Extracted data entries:
(* ===== verification/Prelude.v ===== *)
(** * A verification development of the ROAS calculator

    The program is one React client component, [Home] in
    src/src/app/page.tsx.  It holds two pieces of state, the slider
    [values] (ad spend, number of orders, average order value) and the
    derived [metrics] (total sales, ROAS, profit, ACOS); a [useEffect]
    with dependency [values] recomputes the metrics; three range sliders
    write the values through functional [setValues] updates; the page
    prints the values and metrics as text and draws a Recharts line
    chart from [generateChartData].  The parts interact only through
    React: a slider queues an update, React renders, the effect queues
    [setMetrics], React renders again.

    ** Files, in dependency order
    - [Prelude] (this file): the class [JsArith] of the number
      operations the page uses ([-], [*], [/], [===], literals), so that
      every computation is written once and read both as the browser's
      binary64 floats and as exact rationals; finite grids of slider
      values with the lemmas that transport a check over a grid to every
      grid value ([forallb_grid], [forallb_grid3]); rational floors.
    - [JsNumber]: the two instances ([float_arith]: Rocq's primitive
      IEEE-754 binary64 floats, the JavaScript number; [Q_arith]);
      [float_of_Z] for [Number(e.target.value)]; [to_Q], the exact
      rational a finite float denotes ([None] for NaN and infinities);
      [approx eps x q], relative error at most [eps]; JavaScript's [<]
      against [2^53] and [0] read on exact values ([below_two53_spec],
      [ltb_zero_sign], from the mantissa bound of valid binary64 floats).
    - [Inputs]: the [values] record (page.tsx:8-12), the functional
      update [set_field] of [onChange] (page.tsx:57, 75, 93), the three
      [RangeSpec]s of the sliders (min/max/step at page.tsx:58-60, 76-78,
      94-96) and [sanitize], the HTML value sanitization of a range input
      (clamp, then nearest step, ties up), which the browser applies
      before [onChange] sees a value.  Theorems C15-C18: the delivered
      value is on the slider and within half a step of the pointer,
      values on the slider are delivered unchanged, sanitization is
      monotone, and slider inputs keep the state among slider values.
    - [Metrics]: [computeMetrics], the effect body (page.tsx:22-32),
      and [initialMetrics] (page.tsx:14-19).  At [Q] it is the spec's
      formulas, and C10 proves the break-even law there (profit >= 0 iff
      ROAS >= 1).  At floats it is what the browser computes: C3 proves
      on all 101 x 41 x 21 slider states that the floats are the
      rational metrics, [totalSales] and [profit] exactly, [roas] within
      2^-53 and [acos] within 3 * 2^-53 relative error (one and two
      roundings); C5 no NaN or infinity, C6 the ranges of the metrics,
      C9 the break-even law on the floats themselves, with JavaScript's
      comparisons: profit >= 0 iff ROAS >= 1 iff ACOS <= 100.
    - [Chart]: [generateChartData] (page.tsx:35-41) and the chart's
      props of the chart (page.tsx:137-155): margin, strokes, the
      [dataKey]s of the x axis and of the two lines, their styles.
      C20, C21, C23, C25: the lines cross exactly at break-even, the
      revenue line passes through the point the metric card shows, the
      chart draws exactly two polylines, revenue [i * w] and the flat ad
      spend, over x = 0..40, and every revenue point is the exact
      product [i * w].
    - [Lifecycle]: React's handling of the component as a step relation
      on [State] (committed values and metrics, queued updates, pending
      effect): [step_input] (a slider's [onChange]), [step_flush] (the
      effect runs and queues [setMetrics]), [step_render] (queued updates
      rendered and committed; React flushes a pending effect first).
      [internal_step] is the part of it React does on its own (flush and
      render, no input).  C1, C4: at rest, every reachable state shows
      the metrics of its values, which are slider values, so C3-C6 apply
      to what is shown; C7: four internal steps always reach rest
      without losing a queued input; C34: after every slider input,
      internal steps alone reach rest showing the new values and their
      metrics; C13: inputs batched into one render are applied in order;
      C14: at most one recomputation of the metrics is ever outstanding;
      C26: inputs on two different sliders reach the same state at rest
      in either order; C2: for every input sequence React's run refines
      the spec's model "replace the values, recompute the metrics"; C8:
      the first commit after an input is stale.
    - [Display]: what the page prints (page.tsx:52, 70, 88, 103-129).
      [number_toString] is ECMAScript's Number::toString (the shortest
      digits that round back to the float, fixed or exponential
      placement) and [toFixed] is Number.prototype.toFixed (the integer
      [n] nearest [x * 10^f], ties up, with the point inserted), both on
      the exact value [to_Q] of the float; [view] is the record of every
      dynamic string of the page.  C27, C31: the ROAS and ACOS cards read
      back within 0.05 of the numbers held ([toFixed] rounds to [f]
      places), and have the shape sign, digits, point, one digit; C28:
      labels, total sales and profit are the digits of the exact
      integers; C29, C11: on every slider state the ROAS card is within
      0.05 plus one float rounding of the exact ROAS, the ACOS card
      within 0.05 plus two of the exact ACOS; C12: the ROAS the second
      paragraph prints is within 0.005 plus one rounding; C30: the
      "additional" share is printed negative exactly at a loss with
      sales; C22: on every slider state the effect's guards print "0.0x"
      and "0.0%" where the unguarded quotients would print "Infinity".
      [value_string] is the string a range input hands to its handler
      and [string_to_number] is [Number] on it; C24: the round trip
      gives back exactly the sanitized value.  Two examples document
      the findings: the text at a loss, and a ROAS of 1.15 printed
      "1.1x" on the card and "$1.15" in the explanation.
    - [Page]: the element tree [Home] returns (page.tsx:43-161), built
      from [view], the sliders of [Inputs] and the chart of [Chart]; it
      composes the components over the states of [Lifecycle].  C19: at
      rest, the page's whole text in document order, with the integer
      strings and the ROAS accuracy above; C32: the three range inputs
      show, in every reachable state, the value of the field each one
      writes, a value its slider can take; C33: at rest the chart's
      revenue line passes through the total sales shown on the card.
      An example shows the stale commit printing "$0" next to "2.0x".

    ** Bounds and evaluation
    Properties over the slider domain are proved by evaluating a boolean
    check over the 86,961 slider states with [vm_compute] (about 20 s,
    twice: tactic and kernel) and instantiating it with [forall_ui_spec]:
    [Metrics.domain_check_ok] for the metrics, [Display.display_check_ok]
    for what the page formats; the latter uses float operations only
    ([===], [<]), and [JsNumber.below_two53_spec] turns [-2^53 < x <
    2^53] into a bound on the exact value, so the kernel re-checks it
    quickly (rational arithmetic is what makes [domain_check_ok] slow).
    Integers are printed by Number::toString as their digits on the
    multiples of 5 in [-1000, 4000] and on [0, 40]
    ([Display.int_toString_check]), which hold every value, total sales
    and profit a slider state produces ([Display.ui_printed]).
    [settle] has fuel 4: a pending effect and a non-empty queue take at
    most flush, render, flush, render (C7 proves the bound suffices
    from every state).  Values are integers below 2^53, so the float
    literals and [Number] conversions are exact.

    ** Not modelled
    What the Tailwind classes look like (the tree keeps the class names
    only), Recharts' drawing (the model keeps the props the page passes
    and which fields each line reads), and Next.js plumbing are not
    modelled.  React's scheduler is modelled by its observable order
    (handlers, effect flush before render, one render per batch); an
    input event whose value did not change is kept as a step, which only
    adds behaviours, so the safety theorems hold a fortiori.
    [Number] is modelled on integer literals below 2^53 only
    ([string_to_number] answers [None] for other strings): a range input
    with integral min and step hands over nothing else, and C24 proves
    that [Number(e.target.value)] is then [float_of_Z] of the sanitized
    value, which is how [onChange] and [input_update] are written.  [toFixed] takes its digit count as
    a natural number, so its RangeError for counts outside [0, 100] is
    not modelled (the page passes the literals 1 and 2); of a number of
    magnitude 10^21 or more, of NaN and of the infinities it falls back
    to [number_toString], as the specification says, and C22 shows the
    page's guards keep it from printing "Infinity". *)

From Stdlib Require Import ZArith QArith Qabs Qround Lqa List Lia Bool.
Import ListNotations.

(** ** The arithmetic interface of the program

    Every number of page.tsx is a JavaScript number.  The computations of
    the page are written once, against this class, and read at two
    instances: binary64 floats (what the browser runs, [JsNumber.v]) and
    exact rationals (the mathematical meaning the spec gives them). *)
Class JsArith (N : Type) := {
  js_of_Z : Z -> N;              (** a numeric literal such as [0] or [100] *)
  js_sub : N -> N -> N;
  js_mul : N -> N -> N;
  js_div : N -> N -> N;
  js_eqb : N -> N -> bool        (** strict equality [===] on numbers *)
}.

Declare Scope js_scope.
Delimit Scope js_scope with js.
Notation "x - y" := (js_sub x y) : js_scope.
Notation "x * y" := (js_mul x y) : js_scope.
Notation "x / y" := (js_div x y) : js_scope.
Notation "x === y" := (js_eqb x y) (at level 70, no associativity) : js_scope.

Create HintDb roas discriminated.
Create Rewrite HintDb roas_simpl.

(** ** Finite grids of integers

    A range slider only takes the values [lo], [lo + step], ...; [grid lo
    step n] lists the first [n] of them.  Properties of the page over the
    whole slider domain are checked on these lists by evaluation and
    transported to every grid value by [forallb_grid]. *)
Definition grid (lo step : Z) (n : nat) : list Z :=
  map (fun k => lo + step * Z.of_nat k)%Z (seq 0 n).

Definition on_grid (lo step : Z) (n : nat) (z : Z) : bool :=
  ((lo <=? z) && (z <=? lo + step * (Z.of_nat n - 1))
   && ((z - lo) mod step =? 0))%Z.

Lemma on_grid_In lo step n z :
  (0 < step)%Z -> on_grid lo step n z = true -> In z (grid lo step n).
Proof.
  unfold on_grid. intros Hs H.
  apply andb_prop in H as [H Hm]. apply andb_prop in H as [Hlo Hhi].
  apply Z.leb_le in Hlo. apply Z.leb_le in Hhi. apply Z.eqb_eq in Hm.
  unfold grid. apply in_map_iff.
  exists (Z.to_nat ((z - lo) / step)). split.
  - rewrite Z2Nat.id by (apply Z.div_pos; lia).
    pose proof (Z.div_mod (z - lo) step ltac:(lia)). lia.
  - apply in_seq. split; [lia|].
    assert ((z - lo) / step < Z.of_nat n)%Z; [|lia].
    apply Z.div_lt_upper_bound; lia.
Qed.

Lemma In_grid_on_grid lo step n z :
  (0 < step)%Z -> In z (grid lo step n) -> on_grid lo step n z = true.
Proof.
  intros Hs Hin. unfold grid in Hin. apply in_map_iff in Hin as [k [<- Hk]].
  apply in_seq in Hk. unfold on_grid.
  replace (lo + step * Z.of_nat k - lo)%Z with (Z.of_nat k * step)%Z by lia.
  rewrite Z.mod_mul by lia.
  apply andb_true_intro; split; [apply andb_true_intro; split|];
    [apply Z.leb_le | apply Z.leb_le | apply Z.eqb_eq]; nia.
Qed.

Lemma forallb_grid (f : Z -> bool) lo step n z :
  (0 < step)%Z -> forallb f (grid lo step n) = true ->
  on_grid lo step n z = true -> f z = true.
Proof.
  intros Hs Hall Hz. rewrite forallb_forall in Hall.
  apply Hall, on_grid_In; assumption.
Qed.

Lemma length_grid lo step n : length (grid lo step n) = n.
Proof. unfold grid. rewrite length_map, length_seq. reflexivity. Qed.

#[export] Hint Resolve on_grid_In In_grid_on_grid : roas.
#[export] Hint Rewrite length_grid : roas_simpl.

(** A property checked on three nested slider grids holds at every triple
    of slider values. *)
Lemma forallb_grid3 (f : Z -> Z -> Z -> bool)
    lo1 st1 n1 lo2 st2 n2 lo3 st3 n3 a b c :
  (0 < st1)%Z -> (0 < st2)%Z -> (0 < st3)%Z ->
  forallb (fun a => forallb (fun b => forallb (fun c => f a b c)
    (grid lo3 st3 n3)) (grid lo2 st2 n2)) (grid lo1 st1 n1) = true ->
  on_grid lo1 st1 n1 a = true -> on_grid lo2 st2 n2 b = true ->
  on_grid lo3 st3 n3 c = true -> f a b c = true.
Proof.
  intros H1 H2 H3 Hall Ha Hb Hc.
  apply (forallb_grid (fun c => f a b c) lo3 st3 n3); try assumption.
  apply (forallb_grid (fun b => forallb (fun c => f a b c) (grid lo3 st3 n3))
           lo2 st2 n2); try assumption.
  apply (forallb_grid (fun a => forallb (fun b => forallb (fun c => f a b c)
           (grid lo3 st3 n3)) (grid lo2 st2 n2)) lo1 st1 n1); assumption.
Qed.

(** ** Rational floors *)

(** [Qfloor q] is the one integer [n] with [n <= q < n + 1]. *)
Lemma Qfloor_unique (q : Q) (n : Z) :
  (inject_Z n <= q)%Q -> (q < inject_Z (n + 1))%Q -> Qfloor q = n.
Proof.
  intros Hlo Hhi.
  pose proof (Qfloor_le q) as H1. pose proof (Qlt_floor q) as H2.
  assert (A : (Qfloor q < n + 1)%Z).
  { rewrite Zlt_Qlt. eapply Qle_lt_trans; eassumption. }
  assert (B : (n < Qfloor q + 1)%Z).
  { rewrite Zlt_Qlt. eapply Qle_lt_trans; eassumption. }
  lia.
Qed.

Lemma Qfloor_nonneg (q : Q) : (0 <= q)%Q -> (0 <= Qfloor q)%Z.
Proof.
  intros H. change 0%Z with (Qfloor 0). apply Qfloor_resp_le. exact H.
Qed.

Lemma inject_Z_minus (x y : Z) : inject_Z (x - y) = (inject_Z x - inject_Z y)%Q.
Proof. unfold Z.sub. rewrite inject_Z_plus, inject_Z_opp. reflexivity. Qed.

Problem details → Scan the records for the word "draws" and copy every line where it is found.

Answer to this problem →
    prints the values and metrics as text and draws a Recharts line
      chart draws exactly two polylines, revenue [i * w] and the flat ad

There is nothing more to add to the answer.